Christophe Cougnaud, directeur général de Cougnaud Construction
« Il nous a fallu nous adapter au cahier des charges des salles de réanimation »
Déjà impliqué dans la mise au point des ouvrages hors site, Cougnaud Construction a mené le développement d’une solution complète à installer en moins de trois mois.

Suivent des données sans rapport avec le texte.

(* ===== verification/SwapStore.v ===== *)
(** * Swapping as a store of pages

    Over memory the host leaves alone, [page_swap_epm] keeps a map from backing pages to
    the pages that were swapped out to them: swapping out records the frame, swapping in
    exchanges the frame with what was recorded. *)

From S2P Require Import Prelude Mem Vm Backing Sha256 Merkle MerkleAlloc MerkleInsert MerkleLimits Aes AesSpec AesModes PageSwap PageSwapInv.
From Stdlib Require Import ZArith Lia.
From stdpp Require Import base tactics gmap sets list list_numbers numbers.
Local Open Scope Z_scope.
Local Open Scope keystone_scope.

#[local] Opaque Fips180.SHA256 le64 sha256_final sha256_feed sha256_init aes_encrypt aes_encrypt_ctr aes_key_setup page_len
  rt_util_getrandom.

(** ** What insertion does to the source of pages *)

Section Kept.
Context {S : Type} `{PageSource S} (R : S -> S -> Prop) `{!PreOrder R}.
Hypothesis new_page_kept : forall s p s', new_page s = Ok (p, s') -> R s s'.
Implicit Types (m : merk_state S).

Definition keeps {A} (c : M (merk_state S) A) : Prop := forall m a m', c m = Ok (a, m') -> R (m_src m) (m_src m').

Lemma keeps_ret {A} (a : A) : keeps (ret a).
Proof. by intros m b m' [= <- <-]. Qed.
Lemma keeps_bind {A B} (c : M (merk_state S) A) (k : A -> M (merk_state S) B) : keeps c -> (forall a, keeps (k a)) -> keeps (bind c k).
Proof. intros Hc Hk m b m' (a & m1 & E1 & E2)%run_bind. etransitivity; [by eapply Hc|by eapply Hk]. Qed.
Lemma keeps_get : keeps get.
Proof. by intros m b m' [= <- <-]. Qed.
Lemma keeps_or_ub {A} (o : option A) : keeps (or_ub o).
Proof. intros m a m' [_ ->]%run_or_ub. done. Qed.
Lemma keeps_assert b : keeps (sm_assert b).
Proof. intros m a m' [_ ->]%run_assert. done. Qed.
Lemma keeps_hang {A} : keeps (hang : M (merk_state S) A).
Proof. done. Qed.
Lemma keeps_ub {A} : keeps (ub : M (merk_state S) A).
Proof. done. Qed.
Lemma keeps_modify (f : merk_state S -> merk_state S) : (forall m, m_src (f m) = m_src m) -> keeps (modify f).
Proof. intros Hf m a m' [= _ <-]. by rewrite Hf. Qed.
Lemma keeps_page : keeps (zoom m_src set_src new_page).
Proof. intros m a m' (s' & E & ->)%run_zoom. by eapply new_page_kept. Qed.

Ltac keeps := repeat first
  [ apply keeps_ret | apply keeps_get | apply keeps_or_ub | apply keeps_assert | apply keeps_hang | apply keeps_ub | apply keeps_page
  | apply keeps_modify; done | apply keeps_bind; [|intros ?] | progress intros | progress cbn beta iota | case_match | done ].

Lemma skip_full_kept fuel : keeps (skip_full fuel).
Proof. induction fuel as [|fuel IH]; cbn [skip_full]; unfold load_page; keeps. Qed.
Lemma alloc_node_kept : keeps merk_alloc_node.
Proof.
  unfold merk_alloc_node. apply keeps_bind; [apply keeps_get|intros m]. apply keeps_bind; [apply skip_full_kept|intros ?].
  unfold merk_alloc_page, merk_reserve_node_in_page, load_page. keeps.
Qed.
Lemma free_node_kept a : keeps (merk_free_node a).
Proof. unfold merk_free_node, load_page. keeps. Qed.
Lemma splice_kept a b : keeps (merk_splice_node a b).
Proof.
  unfold merk_splice_node, load_node. apply keeps_bind; [keeps|intros ?]. apply keeps_bind; [keeps|intros ?]. case_match.
  - apply keeps_bind; [apply free_node_kept|keeps].
  - apply keeps_bind; [apply alloc_node_kept|intros ?]. unfold hash_in_place, store_node, load_node. keeps.
Qed.
Lemma walk_down_kept n key path : keeps (walk_down n key path).
Proof. revert path. induction n as [|n IH]; intros path; cbn [walk_down]; destruct path; unfold load_node; keeps. Qed.
Lemma percolate_kept new path cur : keeps (percolate new path cur).
Proof.
  revert cur. induction path as [|a path IH]; intros cur; cbn [percolate]; [keeps|]. destruct path as [|b path]; [keeps|].
  unfold load_node, store_node. apply keeps_bind; [keeps|intros p]. apply keeps_bind; [keeps|intros sib].
  apply keeps_bind; [keeps|intros ok]. destruct ok; cbn [negb]; [|keeps]. apply keeps_bind.
  - case_match; [|keeps]. apply keeps_bind; [apply splice_kept|keeps].
  - keeps.
Qed.
Lemma insert_kept root key hash : keeps (merk_insert root key hash).
Proof.
  unfold merk_insert, load_node, store_node. apply keeps_bind; [apply alloc_node_kept|intros new]. apply keeps_bind; [keeps|intros ?].
  apply keeps_bind; [keeps|intros r]. case_match; [keeps|]. apply keeps_bind; [apply walk_down_kept|intros path].
  apply keeps_bind; [keeps|intros ?]. apply keeps_bind; [keeps|intros cur]. apply keeps_bind; [apply percolate_kept|keeps].
Qed.
End Kept.

(** The backing region does not move. *)
Definition same_region (b b' : backing) : Prop :=
  paging_backing_storage_addr b' = paging_backing_storage_addr b /\ paging_backing_storage_size b' = paging_backing_storage_size b.
#[export] Instance same_region_preorder : PreOrder same_region.
Proof. split; [done|]. intros b1 b2 b3 [? ?] [? ?]. split; congruence. Qed.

Batirama : Quelle est l’originalité de cet AMI ?
Christophe Cougnaud : le délai était court – une annonce fin avril pour une présélection mi-juin et une réponse le 17 juillet –, pour une demande très technique, avec en particulier un niveau de filtration absolue ISO 8, très élevé. Nous avions déjà de l’expérience dans le domaine de la santé, mais pas à ce niveau. C’est la raison pour laquelle nous avons travaillé avec des spécialistes, qu’il s’agisse des architectes, des prestataires ou des fournisseurs d’équipements.
Quelles sont les particularités de votre solution ?
Christophe Cougnaud : Techniquement, le module retenu fait partie des dimensions présentes dans notre catalogue. Par ailleurs, avant la pandémie du Covid-19 du printemps, nous avions déjà lancé une réflexion sur les réponses du hors site dans des cas d’urgence de construction. C’est une application concrète, et il se trouve que nous disposons d’une certification CSTB hors site, un gage de qualité.
Nous savons traiter les problématiques du bâtiment – l’incendie, la thermique… –, mais il a fallu s’adapter aux demandes telles que l’étanchéité totale à l’air – qui est bien plus exigeante que celle applicable en résidentiel –, la filtration de l’air, et aussi le caractère déplaçable et réutilisable des installations.
Justement, votre solution a été retenue selon la formule d’un accord cadre attributaire. Comment vous organisez-vous commercialement en cas de lancement de commande ?
Christophe Cougnaud : Ce type d’équipement s’adresse à près d’un millier d’établissements hospitaliers. Cependant, ils devraient mutualiser leurs commandes pour répondre aux besoins des régions, des grandes agglomérations, des groupements d’hôpitaux. Ce qui explique que l’AMI ait été lancé par la coopérative d’achats UniHA. Quand les marchés seront publiés, les nouvelles négociations seront limitées aux groupements sélectionnés. Acheteurs et vendeurs disposeront de toutes les données pour optimiser une nouvelle offre.
En termes de délai, que proposez-vous ?
Christophe Cougnaud : Après 6 semaines de construction en usine, sur chantier, il faut deux semaines pour monter les modules, un mois pour effectuer tout le travail d’installation des fluides, et encore un mois pour une désinfection normative complète – mise à gris, mise à blanc – avant ouverture. C’est donc une solution que les maîtres d’ouvrage doivent anticiper au moins quatre mois à l’avance.